The Micro C-sponsored students who won the top prize in the Interdisciplinary Team category are from two engineering disciplines. They are Haoli Du and Dhara Patel – Biomedical Engineering majors and Aman Bendi, Minh Tran, and Quynh Tran – Mechanical Engineering majors. The X-FIVES team, as they branded themselves, described their project as follows: “The MICRA (Micro-C Robotic Arm) is ceiling mounted and will hold, move, and position our sponsor’s x-ray machine. The MICRA allows the surgeon to take x-rays without needing the assistance of a technician and then can be retracted back into the ceiling, thus reducing the amount of time and effort needed to take an x-ray during surgery.”
The Micro C Co-Founders gave the team members valuable guidance throughout the project. Dr. Kolovich provided them with the necessary clinical information and enabled them to observe actual surgical procedures, in which the Micro C would replace existing older imaging technology.
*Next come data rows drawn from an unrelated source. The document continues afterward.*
(* ===== verification/Responses.v ===== *)
(** * kernel.cpp: the requests and their responses in memory

    The five requests of the kernel as objects of its image, what the boot
    loader makes of them, and the reads by which the kernel gets at the
    responses: member by member, at the offsets of limine.h.  Boot.v takes the
    responses as values; here they are read from memory. *)

From S2P Require Import Prelude Memory MemUtils PageFrameAllocator PageMapper Heap Framebuffer Console Panic.
From S2P Require Import Layout Objects Limine Boot.

(** ** Reading *)

(** [f i], [f (i + 1)], ... *)
Fixpoint each {A} (f : Z → outcome A) (n : nat) (i : Z) : outcome (list A) :=
  match n with
  | O => Done []
  | S n => x ← f i; l ← each f n (i + 1); Done (x :: l)
  end.

Section Read.
Context (m : mem).

(** [*framebuffers[i]] *)
Definition read_framebuffer (p : Z) : outcome limine_framebuffer :=
  address ← member framebuffer_struct "address" m p;
  width ← member framebuffer_struct "width" m p;
  height ← member framebuffer_struct "height" m p;
  pitch ← member framebuffer_struct "pitch" m p;
  bpp ← member framebuffer_struct "bpp" m p;
  Done (mkFramebuffer address width height pitch bpp).

Definition read_entry (p : Z) : outcome limine_memmap_entry :=
  base ← member memmap_entry_struct "base" m p;
  length ← member memmap_entry_struct "length" m p;
  type ← member memmap_entry_struct "type" m p;
  Done (mkEntry base length type).

(** [framebuffer_request.response], null or with the framebuffers it counts *)
Definition read_framebuffers (request : Z) : outcome (option (list limine_framebuffer)) :=
  response ← member limine_framebuffer_request "response" m request;
  if response =? 0 then Done None
  else
    framebuffer_count ← member limine_framebuffer_response "framebuffer_count" m response;
    framebuffers ← member limine_framebuffer_response "framebuffers" m response;
    l ← each (λ i, read_framebuffer (rd64 m (framebuffers + 8 * i))) (Z.to_nat framebuffer_count) 0;
    Done (Some l).
(** A quotient of two counts, the divisor positive, is a rational that is
    not negative. *)
Lemma div_counts (a b : nat) :
  1 <= b ->
  exists q, div (of_nat a) (of_nat b) = Fin q /\ (0 <= q)%Q.
Proof.
  intros Hb. pose proof (of_nat_pos b Hb) as Hpos.
  pose proof (of_nat_nonneg a) as Ha.
  unfold div, of_nat, of_Z.
  destruct (Qeq_bool (inject_Z (Z.of_nat b)) 0) eqn:E.
  - apply Qeq_bool_iff in E. lra.
  - eexists. split; [reflexivity|].
    apply Qle_shift_div_l; [assumption | lra].
Qed.

Lemma Qfloor_nonneg (q : Q) : (0 <= q)%Q -> (0 <= Qfloor q)%Z.
Proof.
  intros H. change 0%Z with (Qfloor 0). now apply Qfloor_resp_le.
Qed.

(** C6 (no NaN in the ratios): in every analysis result that is produced
    the primary token count is at least 1, so the variance is a defined
    integer percentage and the words-per-token ratio prints as a decimal
    numeral; neither is NaN or an infinity. *)
Theorem analysis_ratios_defined
    (content : jsstring) (chunkSize : Z) (r : AnalysisResult) :
  analysis content chunkSize = Returns (Some r) ->
  1 <= gptTokens r
  /\ (exists percent, variance r = of_Z percent /\ (0 <= percent)%Z)
  /\ (exists thousandths, wordsPerToken r = Decimal3 thousandths /\ (0 <= thousandths)%Z).
Proof.
  intros H. pose proof (analysis_some_nonblank _ _ _ H) as Hne.
  destruct (analysis_produced content chunkSize Hne)
    as (g & c & m & infos & r' & _ & _ & _ & Lg & _ & _ & _ & Hr & Eg & _ & _ & _ & _ & _ & Ev & Ew).
  rewrite Hr in H. injection H as <-.
  split; [rewrite Eg; exact Lg|]. split.
  - rewrite Ev.
    destruct (div_counts (max3 (length g) (length c) (length m)
                          - min3 (length g) (length c) (length m)) (length g) Lg)
      as (q & -> & Hq).
    unfold of_nat at 1. unfold of_Z at 1. cbn [mul round].
    eexists. split; [reflexivity|].
    apply Qfloor_nonneg.
    assert (0 <= q * inject_Z (Z.of_nat 100))%Q
      by (apply Qmult_le_0_compat; [assumption | apply of_nat_nonneg]).
    lra.
  - rewrite Ew.
    destruct (div_counts (countWords content) (length g) Lg) as (q & -> & Hq).
    cbn [toFixed3].
    replace (Qltb q 0) with false by (symmetry; apply Qltb_ge; assumption).
    eexists. split; [reflexivity|].
    apply Qfloor_nonneg. lra.
Qed.

Lemma analysis_ratios_defined_witness :
  exists r,
    analysis (str "Hello world API") 100 = Returns (Some r)
    /\ 1 <= gptTokens r
    /\ (exists percent, variance r = of_Z percent /\ (0 <= percent)%Z)
    /\ (exists thousandths,
           wordsPerToken r = Decimal3 thousandths /\ (0 <= thousandths)%Z).
Proof.
  eexists. split; [vm_compute; reflexivity|].
  apply (analysis_ratios_defined (str "Hello world API") 100).
  vm_compute. reflexivity.
Defined.

(** C10 (at least one token): for a text that does not trim to the empty
    string each tokenizer returns at least one token; the analysis result
    is produced, and in every produced result the primary token count is at
    least 1 and the chunk list is not empty. *)
Theorem nonblank_input_tokens (content : jsstring) (chunkSize : Z) :
  trim content <> [] ->
  (exists gpt, approximateTokenize content = Returns gpt /\ 1 <= length gpt)
  /\ (exists claude, approximateClaudeTokenize content = Returns claude /\ 1 <= length claude)
  /\ (exists gemini, approximateGeminiTokenize content = Returns gemini /\ 1 <= length gemini)
  /\ (exists r, analysis content chunkSize = Returns (Some r))
  /\ (forall r, analysis content chunkSize = Returns (Some r) ->
                1 <= gptTokens r /\ analysis_chunks r <> []).
Proof.
  intros Hne.
  destruct (analysis_produced content chunkSize Hne)
    as (g & c & m & infos & r' & Hg & Hc & Hm & Lg & Lc & Lm & _ & Hr & Eg & _ & _ & _ & Ech & _).
  split; [eauto|]. split; [eauto|]. split; [eauto|]. split; [eauto|].
  intros r H. rewrite Hr in H. injection H as <-. split.
  - rewrite Eg. exact Lg.
  - rewrite Ech. apply chunkContent_nonempty.
    destruct g; [simpl in Lg; lia | discriminate].
Qed.

Lemma nonblank_input_tokens_witness :
  trim (str " a ") <> []
  /\ (exists gpt, approximateTokenize (str " a ") = Returns gpt /\ 1 <= length gpt)
  /\ (exists r, analysis (str " a ") 100 = Returns (Some r)).
Proof.
  assert (H : trim (str " a ") <> []) by (vm_compute; discriminate).
  destruct (nonblank_input_tokens (str " a ") 100 H) as (A & _ & _ & B & _).
  repeat split; assumption.
Defined.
Kolovich remarked, “We welcomed mentoring a Georgia Tech team with a fresh perspective and access to cutting edge engineering technologies.” Evan Ruff tutored them through building a prototype device, going through the freedom to operate exercise, and conducting market research. As a sponsor the company funded the parts and materials the team required.
For Kolovich and Ruff, Georgia Tech Engineering alums, the Capstone Design project was a familiar undergraduate engineering experience. As senior engineering students, the two had teamed up to build a video picture frame that, according to Ruff, was “awful”. He adds, “Now thirteen years later we were able to sponsor and mentor five students as they tackled a real world challenge for our own company, Micro C.” He added, “We look forward to participating next year and to recruiting engineering talent from Georgia Tech, our alma mater.”
About Micro C™
Micro C™ is a groundbreaking medical imaging solution designed for surgeons and physicians treating disorders of the extremities that combines a compact, hand-held X-ray and digital still, video and infrared camera, sensor plate, software, service and consumables. It is designed to deliver greater accuracy, clarity, safety, speed, and integration, replacing 60-year-old x-ray and fluoroscopy equipment that is bulky, expensive and less safe. The Co-Founders and inventors are Greg Kolovich MD/MPH, orthopedic surgeon and Chief Medical Officer and Evan Ruff, Chief Executive Officer.